Envy is also bound up with the childish notion that things always have to be fair. At Diane’s recent birthday celebration, that included four young grandchildren, there was nonstop squabbling and complaining about the size of the pieces of birthday cake. I’m sorry, but I just don’t think it’s fair that children should always get the biggest pieces. To reduce the likelihood of envy among siblings, parents often go to great pains to try to keep everything equal. Back in Florida Diane did groups with emotionally handicapped children in public schools. When she used snacks for rewards, she was always extremely careful to assure that each treat bag contain exactly the same amount, because even a single microgram difference had the potential to set off a major incident.

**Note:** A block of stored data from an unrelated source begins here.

(** * Breakout (RxJS / TypeScript): the simulation core of [src/index.ts]

    The development embeds the pure part of the game: the collision
    tests, the key-to-direction mapping, the clock and paddle streams,
    the state reducer of [createState$], [updateView]'s terminal checks
    and the restart loop of [game$].

    Modelling conventions.
    - A JavaScript [number] is an exact rational ([Qc], with Leibniz
      equality).  The program only adds, subtracts, multiplies, divides
      by the constants 2, 7 and 1000, and compares; rounding, infinities
      and NaN are outside the model.
    - The one place where the source stores a non-number in a number
      field is [deltaTime: null] of the first tick; that field is an
      [option number] and arithmetic reads it through [ToNumber].
    - The canvas [stage] comes from the page, which is not part of the
      sources: its width and height are parameters.
    - An observable is the list of the values it emits, in order. *)

From Stdlib Require Import QArith Qcanon Lqa Sorted.
From stdpp Require Import base decidable numbers list strings.

Local Open Scope Qc_scope.

(** ** Numbers *)

Abbreviation number := Qc.

(** Integer literals of the source. *)
Notation "# z" := (Qc_of_Z z%Z) (at level 1, z at level 0, format "# z") : Qc_scope.

(** [a < b] and [a > b] as the boolean the source computes. *)
Definition lt (a b : number) : bool := bool_decide (a < b).
Definition gt (a b : number) : bool := bool_decide (b < a).

(** [Math.min] and [Math.max] on two arguments. *)
Definition Math_min (a b : number) : number := if lt b a then b else a.
Definition Math_max (a b : number) : number := if lt a b then b else a.

(** ECMAScript [ToNumber] on a value that is [null] or a number:
    [null] converts to [+0]. *)
Definition ToNumber (v : option number) : number :=
  match v with
  | None => 0
  | Some n => n
  end.

(** ** Type declarations (index.ts, lines 10-44) *)

Record Point := mkPoint { x : number; y : number }.

Record Ball := mkBall { position : Point; direction : Point }.

Module Brick.
Record t := mk { x : number; y : number; height : number; width : number }.
End Brick.
Abbreviation Brick := Brick.t.

Record Ticker := mkTicker { time : number; deltaTime : option number }.

Record State := mkState { ball : Ball; bricks : list Brick; score : number }.

Record Collision := mkCollision {
  paddle : bool;
  floor : bool;
  wall : bool;
  ceiling : bool;
  brick : bool
}.

(** The canvas element [stage]: only its size is read. *)
Module Stage.
Record t := mk { width : number; height : number }.
End Stage.
Abbreviation Stage := Stage.t.

(** ** Constants (index.ts, lines 51-65) *)

Definition PADDLE_WIDTH : number := #200.
Definition PADDLE_HEIGHT : number := #20.
Definition PADDLE_SPEED : number := #240.

Definition BALL_RADIUS : number := #10.
Definition BALL_SPEED : number := #60.

Definition BRICK_ROWS : nat := 5.
Definition BRICK_COLUMNS : nat := 7.
Definition BRICK_HEIGHT : number := #20.
Definition BRICK_GAP : number := #3.

Definition ARROW_LEFT : number := - #1.
Definition ARROW_RIGHT : number := #1.

(** ** Collision functions (index.ts, lines 126-138) *)

Definition isHit (stage : Stage) (ball : Ball) (paddle : number) : bool :=
  let x := x (position ball) in
  let y := y (position ball) in
  gt x (paddle - PADDLE_WIDTH / #2)
  && lt x (paddle + PADDLE_WIDTH / #2)
  && gt y (Stage.height stage - PADDLE_HEIGHT - BALL_RADIUS).

Definition isCollision (ball : Ball) (brick : Brick) : bool :=
  gt (x (position ball) + x (direction ball)) (Brick.x brick - Brick.width brick / #2)
  && lt (x (position ball) + x (direction ball)) (Brick.x brick + Brick.width brick / #2)
  && gt (y (position ball) + y (direction ball)) (Brick.y brick - Brick.height brick / #2)
  && lt (y (position ball) + y (direction ball)) (Brick.y brick + Brick.height brick / #2).

(** ** Stream operators

    Only the operators the program uses, on finite prefixes of streams. *)

Section Operators.
Context {A B : Type}.

(** [scan(f, seed)]: emits every accumulated value; the seed itself is
    not emitted. *)
Fixpoint scan (f : B -> A -> B) (seed : B) (source : list A) : list B :=
  match source with
  | [] => []
  | value :: source => let acc := f seed value in acc :: scan f acc source
  end.

(** The accumulator of [scan] after the whole prefix. *)
Definition scan_acc (f : B -> A -> B) (seed : B) (source : list A) : B :=
  foldl f seed source.

(** [withLatestFrom(other)]: [inl a] is an emission of the source,
    [inr b] one of the other stream, in order of arrival.  A source
    value arriving before the other stream has emitted is dropped. *)
Fixpoint withLatestFrom (latest : option B) (arrivals : list (A + B)) : list (A * B) :=
  match arrivals with
  | [] => []
  | inr b :: arrivals => withLatestFrom (Some b) arrivals
  | inl a :: arrivals =>
      match latest with
      | Some b => (a, b) :: withLatestFrom latest arrivals
      | None => withLatestFrom latest arrivals
      end
  end.
End Operators.

(** [scan(f)] without a seed: the first value is emitted as it is and
    becomes the accumulator. *)
Definition scan_unseeded {A : Type} (f : A -> A -> A) (source : list A) : list A :=
  match source with
  | [] => []
  | first :: source => first :: scan f first source
  end.

(** [distinctUntilChanged()] with the default [===] comparison. *)
Fixpoint distinctUntilChanged_from (previous : number) (source : list number) : list number :=
  match source with
  | [] => []
  | value :: source =>
      if bool_decide (value = previous)
      then distinctUntilChanged_from previous source
      else value :: distinctUntilChanged_from value source
  end.

Definition distinctUntilChanged (source : list number) : list number :=
  match source with
  | [] => []
  | first :: source => first :: distinctUntilChanged_from first source
  end.

(** ** Input stream (index.ts, lines 141-150) *)

Inductive EventType := keyup | keydown.

Record KeyboardEvent := mkKeyboardEvent { type : EventType; key : string }.

(** [fromEvent(document, 'keyup')] and [fromEvent(document, 'keydown')],
    on one event of the document. *)
Definition keyUp (event : KeyboardEvent) : list KeyboardEvent :=
  match type event with keyup => [event] | keydown => [] end.

Definition keyDown (event : KeyboardEvent) : list KeyboardEvent :=
  match type event with keydown => [event] | keyup => [] end.

(** What the three merged branches of [direction$] emit for one event. *)
Definition direction_of_event (event : KeyboardEvent) : list number :=
  map (fun _ => ARROW_LEFT)
      (filter (fun event => key event = "ArrowLeft") (keyDown event))
  ++ map (fun _ => ARROW_RIGHT)
      (filter (fun event => key event = "ArrowRight") (keyDown event))
  ++ map (fun _ => #0) (keyUp event).

Definition direction_stream (events : list KeyboardEvent) : list number :=
  concat (map direction_of_event events).

(** The current value of the direction signal: the latest emission, if
    there has been one. *)
Definition direction_signal (events : list KeyboardEvent) : option number :=
  last (direction_stream events).

(** ** Clock stream (index.ts, lines 152-161)

    [clock] lists the successive readings of [Date.now()]. *)
Definition ticker_stream (clock : list number) : list Ticker :=
  scan_unseeded
    (fun previous current =>
       mkTicker (time current) (Some ((time current - time previous) / #1000)))
    (map (fun now => mkTicker now None) clock).

(** ** Paddle position stream (index.ts, lines 163-175) *)

(** The projection given to [withLatestFrom]. *)
Definition paddle_dist (ticker : Ticker) (direction : number) : number :=
  ToNumber (deltaTime ticker) * PADDLE_SPEED * direction.

(** The accumulator given to [scan]. *)
Definition paddle_step (stage : Stage) (position dist : number) : number :=
  let nextPosistion := position + dist in
  Math_max
    (Math_min nextPosistion (Stage.width stage - PADDLE_WIDTH / #2))
    (PADDLE_WIDTH / #2).

Definition paddle_seed (stage : Stage) : number := Stage.width stage / #2.

(** [arrivals] interleaves the ticks ([inl]) with the emissions of
    [direction$] ([inr]). *)
Definition createPaddle (stage : Stage) (arrivals : list (Ticker + number)) : list number :=
  distinctUntilChanged
    (scan (paddle_step stage) (paddle_seed stage)
       (map (fun '(ticker, direction) => paddle_dist ticker direction)
          (withLatestFrom None arrivals))).

(** ** Bricks and the initial state (index.ts, lines 178-208) *)

Definition of_nat (n : nat) : number := Qc_of_Z (Z.of_nat n).

Definition brick_width (stage : Stage) : number :=
  (Stage.width stage - BRICK_GAP - BRICK_GAP * of_nat BRICK_COLUMNS) / of_nat BRICK_COLUMNS.

(** The object pushed for row [i] and column [j]. *)
Definition brick_at (stage : Stage) (i j : nat) : Brick :=
  let width := brick_width stage in
  Brick.mk
    (of_nat j * (width + BRICK_GAP) + width / #2 + BRICK_GAP)
    (of_nat i * (BRICK_HEIGHT + BRICK_GAP) + BRICK_HEIGHT / #2 + BRICK_GAP + #20)
    BRICK_HEIGHT
    width.

(** The two nested [for] loops, pushing on [bricks]. *)
Definition createBricks (stage : Stage) : list Brick :=
  foldl
    (fun bricks i =>
       foldl (fun bricks j => bricks ++ [brick_at stage i j]) bricks (seq 0 BRICK_COLUMNS))
    [] (seq 0 BRICK_ROWS).

Definition initialState (stage : Stage) : State :=
  mkState
    (mkBall
       (mkPoint (Stage.width stage / #2) (Stage.height stage / #2))
       (mkPoint #2 #2))
    (createBricks stage)
    #0.

(** ** Game state machine (index.ts, lines 210-262)

    The source updates the ball object of the previous state in place
    and returns it in the next state; here each assignment gives a new
    value and later steps read the updated one, as they do in the
    source. *)

(** The [bricks.forEach] loop: the accumulator is the triple of
    [remainingBricks], [score] and [collision.brick]. *)
Definition brick_pass (ball : Ball) (acc : list Brick * number * bool) (brick : Brick)
  : list Brick * number * bool :=
  let '(remainingBricks, score, collision_brick) := acc in
  if negb (isCollision ball brick)
  then (remainingBricks ++ [brick], score, collision_brick)
  else (remainingBricks, score + #10, true).

(** The ball after the two position assignments of lines 224-225. *)
Definition move (ball : Ball) (ticker : Ticker) : Ball :=
  mkBall
    (mkPoint
       (x (position ball) + x (direction ball) * ToNumber (deltaTime ticker) * BALL_SPEED)
       (y (position ball) + y (direction ball) * ToNumber (deltaTime ticker) * BALL_SPEED))
    (direction ball).

(** The body of the reducer, returning the scratch [collision] record
    next to the state it returns. *)
Definition reducer_collision (stage : Stage) (state : State) (ticker : Ticker) (paddle : number)
  : State * Collision :=
  (* update ball position *)
  let ball := move (ball state) ticker in
  (* brick collision *)
  let '(remainingBricks, score, collision_brick) :=
    foldl (brick_pass ball) ([], score state, false) (bricks state) in
  (* paddle collision *)
  let collision_paddle := isHit stage ball paddle in
  (* wall collision *)
  let collision_wall :=
    lt (x (position ball)) BALL_RADIUS
    || gt (x (position ball)) (Stage.width stage - BALL_RADIUS) in
  let direction_x :=
    if collision_wall then - x (direction ball) else x (direction ball) in
  (* ceiling collision *)
  let collision_ceiling := lt (y (position ball)) BALL_RADIUS in
  (* bounce y *)
  let direction_y :=
    if collision_brick || collision_paddle || collision_ceiling
    then - y (direction ball) else y (direction ball) in
  (mkState (mkBall (position ball) (mkPoint direction_x direction_y)) remainingBricks score,
   mkCollision collision_paddle false collision_wall collision_ceiling collision_brick).

Definition reducer (stage : Stage) (state : State) (input : Ticker * number) : State :=
  fst (reducer_collision stage state (fst input) (snd input)).

(** [arrivals] interleaves the ticks ([inl]) with the emissions of
    [paddle$] ([inr]). *)
Definition createState (stage : Stage) (arrivals : list (Ticker + number)) : list State :=
  scan (reducer stage) (initialState stage) (withLatestFrom None arrivals).

(** The state of a session after the inputs [inputs] have been reduced. *)
Definition session_state (stage : Stage) (inputs : list (Ticker * number)) : State :=
  scan_acc (reducer stage) (initialState stage) inputs.
Definition result_of (text : string) (pos neg neu : Z) : SentimentResult :=
  let s := score_of pos neg neu in
  mkSentimentResult text (label_of s) s (_score_to_rating s).

(** The integers [0..hi]. *)
Definition upto (hi : nat) : list Z := map Z.of_nat (seq 0 (S hi)).

(** A boolean property holds of every triple of counts that keyword sets of
    the given sizes allow. *)
Definition for_all_counts (npos nneg nneu : nat) (P : Z -> Z -> Z -> bool) : bool :=
  forallb (fun pos =>
    forallb (fun neg =>
      forallb (fun neu => P pos neg neu) (upto nneu))
      (upto nneg))
    (upto npos).

Definition agrees_with_reference (pos neg neu : Z) : bool :=
  let s := score_of pos neg neu in
  let q := Reference.score pos neg neu in
  String.eqb (label_of s) (Reference.label q)
  && (_score_to_rating s =? Reference.rating q)
  && Reference.close_to s q
  && negb ((0.6 <? s)%float && (s <? 0.4)%float).

Definition in_unit_interval (pos neg neu : Z) : bool :=
  let s := score_of pos neg neu in
  (0 <=? s)%float && (s <=? 1)%float
  && Qle_bool 0 (Reference.Q_of_float s) && Qle_bool (Reference.Q_of_float s) 1.

Definition label_matches_rating (pos neg neu : Z) : bool :=
  let s := score_of pos neg neu in
  let l := label_of s in
  let r := _score_to_rating s in
  if String.eqb l "POSITIVE" then (r =? 4) || (r =? 5)
  else if String.eqb l "NEGATIVE" then (r =? 1) || (r =? 2)
  else String.eqb l "NEUTRAL" && ((r =? 3) || (r =? 4)).

End Counts.


(** ** De-duplication and the phrases of the strength rules *)

Module Phrases.

(** The list without its repeated items, each item kept where it is first
    seen. *)
Fixpoint first_seen (l : list string) : list string :=
  match l with
  | [] => []
  | x :: l' => x :: List.filter (fun y => negb (String.eqb y x)) (first_seen l')
  end.

(** The phrases that the rules of [_identify_strengths] can contribute. *)
Definition strength_phrases : list string :=
  [ "Premium quality and performance"; "High customer satisfaction";
    "Excellent value for money"; "Competitive pricing";
    "Third-party quality testing"; "Clean ingredient profile";
    "High protein content per serving" ].
(** The launches of a call, one by one: the width [W] the call settles
    on, the offsets stored at, and the shape of every launch. *)
Lemma run_launches :
  exists m ls,
    0 <= m <= n /\
    run_width VecBytes = Ok (sizeofT * 2 ^ m) /\
    run VecBytes BlockSize lineLen nLines alongLines = Ok ls /\
    (forall a, In a (map fst (all_writes ls)) <->
       0 <= a < alignedOff (sizeofT * 2 ^ m) \/
       alignedOff (sizeofT * 2 ^ m) <= a < alignedEnd (sizeofT * 2 ^ m) (lineLen * nLines) \/
       alignedEnd (sizeofT * 2 ^ m) (lineLen * nLines) <= a < lineLen * nLines) /\
    Forall (fun l => 1 <= l_grid l /\ l_block l = BlockSize \/
                     l_grid l = 2 /\ l_block l = MaxOffset (sizeofT * 2 ^ m)) ls /\
    (alignedOff (sizeofT * 2 ^ m) <= lineLen * nLines ->
     NoDup (map fst (all_writes ls))) /\
    0 <= alignedOff (sizeofT * 2 ^ m) < 2 ^ m /\
    2 ^ m <= VecElems VecBytes /\
    (alignedOff (sizeofT * 2 ^ m) <= lineLen * nLines ->
     alignedOff (sizeofT * 2 ^ m) <= alignedEnd (sizeofT * 2 ^ m) (lineLen * nLines)
     /\ alignedEnd (sizeofT * 2 ^ m) (lineLen * nLines) <= lineLen * nLines).
Proof.
  destruct (run_with_pow2 (run_fuel VecBytes) n size_pos exp_nonneg)
    as (m & Hm & Hal & Hrun).
  { unfold run_fuel. rewrite width_pow2. lia. }
  rewrite <- width_pow2 in Hrun.
  exists m. unfold run, run_width. rewrite !Hrun.
  set (W := sizeofT * 2 ^ m).
  assert (Hp : 0 < 2 ^ m) by (apply Z.pow_pos_nonneg; lia).
  assert (HW : W = 2 ^ m * sizeofT) by (unfold W; ring).
  assert (Hsame : in_addr mod W = out_addr mod W).
  { destruct Hal as [Hal | ->].
    - apply Z.eqb_eq. exact Hal.
    - unfold W. rewrite Z.pow_0_r, Z.mul_1_r. congruence. }
  assert (Hle : 2 ^ m <= VecElems VecBytes).
  { unfold VecElems. rewrite width_pow2, Z.mul_comm, Z.div_mul by lia.
    apply Z.pow_le_mono_r; lia. }
  assert (Hlen : lineLen * nLines + BlockSize * 2 ^ m <= 2 ^ 32) by nia.
  assert (H1 : 1 <= 2 ^ m) by lia.
  destruct (aligned_body W (2 ^ m) size_pos HW H1 in_natural (lineLen * nLines))
    as (Hoff & _ & _ & _).
  pose proof (aligned_regions_ordered W (2 ^ m) size_pos HW H1 in_natural
                (lineLen * nLines)) as Hord.
  assert (Hhost : exists ls,
            (if alongLines
             then matrixLinewiseVecRows W BlockSize lineLen nLines
             else matrixLinewiseVecCols W BlockSize lineLen nLines) = Ok ls /\
            (forall a, In a (map fst (all_writes ls)) <->
               0 <= a < alignedOff W \/
               alignedOff W <= a < alignedEnd W (lineLen * nLines) \/
               alignedEnd W (lineLen * nLines) <= a < lineLen * nLines) /\
            Forall (fun l => 1 <= l_grid l /\ l_block l = BlockSize \/
                             l_grid l = 2 /\ l_block l = MaxOffset W) ls /\
            (alignedOff W <= lineLen * nLines -> NoDup (map fst (all_writes ls)))).
  { destruct alongLines.
    - apply (matrixLinewiseVecRows_launches W (2 ^ m) BlockSize nb lineLen nLines);
        assumption || lia.
    - destruct (matrixLinewiseVecCols_launches W (2 ^ m) BlockSize nb lineLen nLines)
        as (ls & Hls & Hfoot & Hgeo & Honce); try (assumption || lia).
      exists ls. split; [exact Hls |]. split; [exact Hfoot |]. split; [| exact Honce].
      apply Forall_impl with (2 := Hgeo).
      intros l [((Hg & _) & Hb) | Ht]; [left; auto | right; exact Ht]. }
  destruct Hhost as (ls & Hls & Hfoot & Hgeo & Honce).
  exists ls. split; [exact Hm |]. split; [reflexivity |]. split; [exact Hls |].
  split; [exact Hfoot |]. split; [exact Hgeo |]. split; [exact Honce |].
  split; [exact Hoff |].
  split; [exact Hle |]. intros Hreach. destruct (Hord Hreach) as ((_ & H2) & H3).
  split; assumption.
Qed.
(** * SMS Gamer UPS monitor: codec, command registry and MQTT bridge

    Shallow embedding of [sms_nobreak_addon/sms_gamer_ups_monitor.py] (the
    reconnection-aware variant) and of the parts it shares, line for line,
    with [add-on/SMS_monitor.py]:

    - Python [int] is [Z]; a [bytes] object is a [list byte];
    - a [dict] is an association list in insertion order;
    - a Python [float] obtained as [raw / 10.0] is kept as the exact
      rational [raw / 10] in [Q];
    - exceptions are values of [Exn]; a call either returns or raises;
    - a method is a function of the environment, the history of events so
      far and the session; the serial line, the MQTT client and the logger
      are observed through the chronological list of events it emits. *)

From Stdlib Require Import ZArith NArith QArith Qround List Bool String Ascii Lia.
From Stdlib Require Import Init.Byte.
Import ListNotations.

Local Open Scope Z_scope.

(** ** Python values used by the program *)

Definition bytes := list byte.

Inductive Exn : Type :=
| ValueError (msg : string)
| StructError
| IndexError
| AttributeError
| TypeError
| JSONDecodeError
| UnicodeDecodeError
| SerialException.

Inductive Result (A : Type) : Type :=
| Ok (a : A)
| Raise (e : Exn).
Arguments Ok {A} a.
Arguments Raise {A} e.

Definition rbind {A B} (r : Result A) (k : A -> Result B) : Result B :=
  match r with
  | Ok a => k a
  | Raise e => Raise e
  end.

Declare Scope result_scope.
Delimit Scope result_scope with result.
Notation "x <- r ;; k" := (rbind r (fun x => k))
  (at level 61, r at next level, right associativity) : result_scope.

Definition byte_val (b : byte) : Z := Z.of_N (Byte.to_N b).

(** [len(l)] *)
Definition len {A} (l : list A) : Z := Z.of_nat (List.length l).

(** Index normalisation of a slice bound: negative bounds count from the end,
    and every bound is clamped to [0 .. len]. *)
Definition slice_bound (i n : Z) : Z :=
  if i <? 0 then Z.max 0 (i + n) else Z.min i n.

(** [l[lo:hi]] *)
Definition py_slice {A} (l : list A) (lo hi : Z) : list A :=
  let a := slice_bound lo (len l) in
  let b := slice_bound hi (len l) in
  firstn (Z.to_nat (b - a)) (skipn (Z.to_nat a) l).

(** [l[i]]: raises [IndexError] out of range; a negative index counts from
    the end. *)
Definition py_index {A} (l : list A) (i : Z) : Result A :=
  let j := if i <? 0 then i + len l else i in
  if (j <? 0) || (len l <=? j) then Raise IndexError
  else match nth_error l (Z.to_nat j) with
       | Some x => Ok x
       | None => Raise IndexError
       end.

(** ** [struct] *)

(** One ['B'] field of [struct.pack]: an integer outside [0..255] raises
    [struct.error]. *)
Definition pack_B (v : Z) : Result byte :=
  if (0 <=? v) && (v <=? 255)
  then match Byte.of_N (Z.to_N v) with
       | Some b => Ok b
       | None => Raise StructError
       end
  else Raise StructError.

Fixpoint struct_pack_B (vs : list Z) : Result bytes :=
  match vs with
  | [] => Ok []
  | v :: vs' =>
      (b <- pack_B v ;;
       bs <- struct_pack_B vs' ;;
       Ok (b :: bs))%result
  end.

(** Big-endian unsigned value of a byte string. *)
Definition be_value (bs : bytes) : Z :=
  fold_left (fun acc b => acc * 256 + byte_val b) bs 0.

(** [struct.unpack(fmt, bs)[0]] for a single big-endian unsigned field of
    [size] bytes ([">I"] is 4, [">H"] is 2): a buffer of any other length
    raises [struct.error]. *)
Definition struct_unpack_be (size : nat) (bs : bytes) : Result Z :=
  if Nat.eqb (List.length bs) size then Ok (be_value bs) else Raise StructError.

(** ** String formatting *)

Definition hex_digit (n : N) : ascii :=
  match n with
  | 0%N => "0" | 1%N => "1" | 2%N => "2" | 3%N => "3"
  | 4%N => "4" | 5%N => "5" | 6%N => "6" | 7%N => "7"
  | 8%N => "8" | 9%N => "9" | 10%N => "a" | 11%N => "b"
  | 12%N => "c" | 13%N => "d" | 14%N => "e" | _ => "f"
  end%char.

(** [bs.hex()] *)
Fixpoint hex (bs : bytes) : string :=
  match bs with
  | [] => EmptyString
  | b :: bs' =>
      let n := Byte.to_N b in
      String (hex_digit (n / 16)) (String (hex_digit (n mod 16)) (hex bs'))
  end.

(** [f"{v:08b}"]: binary digits, zero-padded on the left to width 8. *)
Definition format_08b (v : Z) : string :=
  let width := Nat.max 8 (Z.to_nat (Z.log2 v + 1)) in
  fold_left
    (fun s i => String (if Z.testbit v (Z.of_nat i) then "1" else "0")%char s)
    (seq 0 width) EmptyString.

(** [sep.join(parts)] *)
Fixpoint join (sep : string) (parts : list string) : string :=
  match parts with
  | [] => EmptyString
  | [p] => p
  | p :: rest => (p ++ sep ++ join sep rest)%string
  end.

(** ** Fixed-point telemetry values *)

(** Nearest integer, ties to even. *)
Definition round_half_even (x : Q) : Z :=
  let f := Qfloor x in
  let r := (x - inject_Z f)%Q in
  match (r ?= 1 # 2)%Q with
  | Lt => f
  | Gt => f + 1
  | Eq => if Z.even f then f else f + 1
  end.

Novelist Bonita Friedman has called envy, ‘the writer’s disease’. When writers read anything good, they invariably think, “What’s the big deal, I could have done that myself.”, sort of the way your dog looks at you, when you’re driving the car. Friedman bravely admits to going into bookstores and immediately flipping to the back of best sellers, just to compare ages with the author. Some people read obituaries just to make similar comparisons. I’m reaching that age when you start thinking about how nice it would be to outlive, rather than out-achieve your rivals, since that seems easier.
Once I was looking at books at a supermarket and sudenly there was a picture of someone I knew. As if this wasn’t bad enough, several months later I saw her on a television show. All this left me muttering, “Where the heck is the castle in my room?”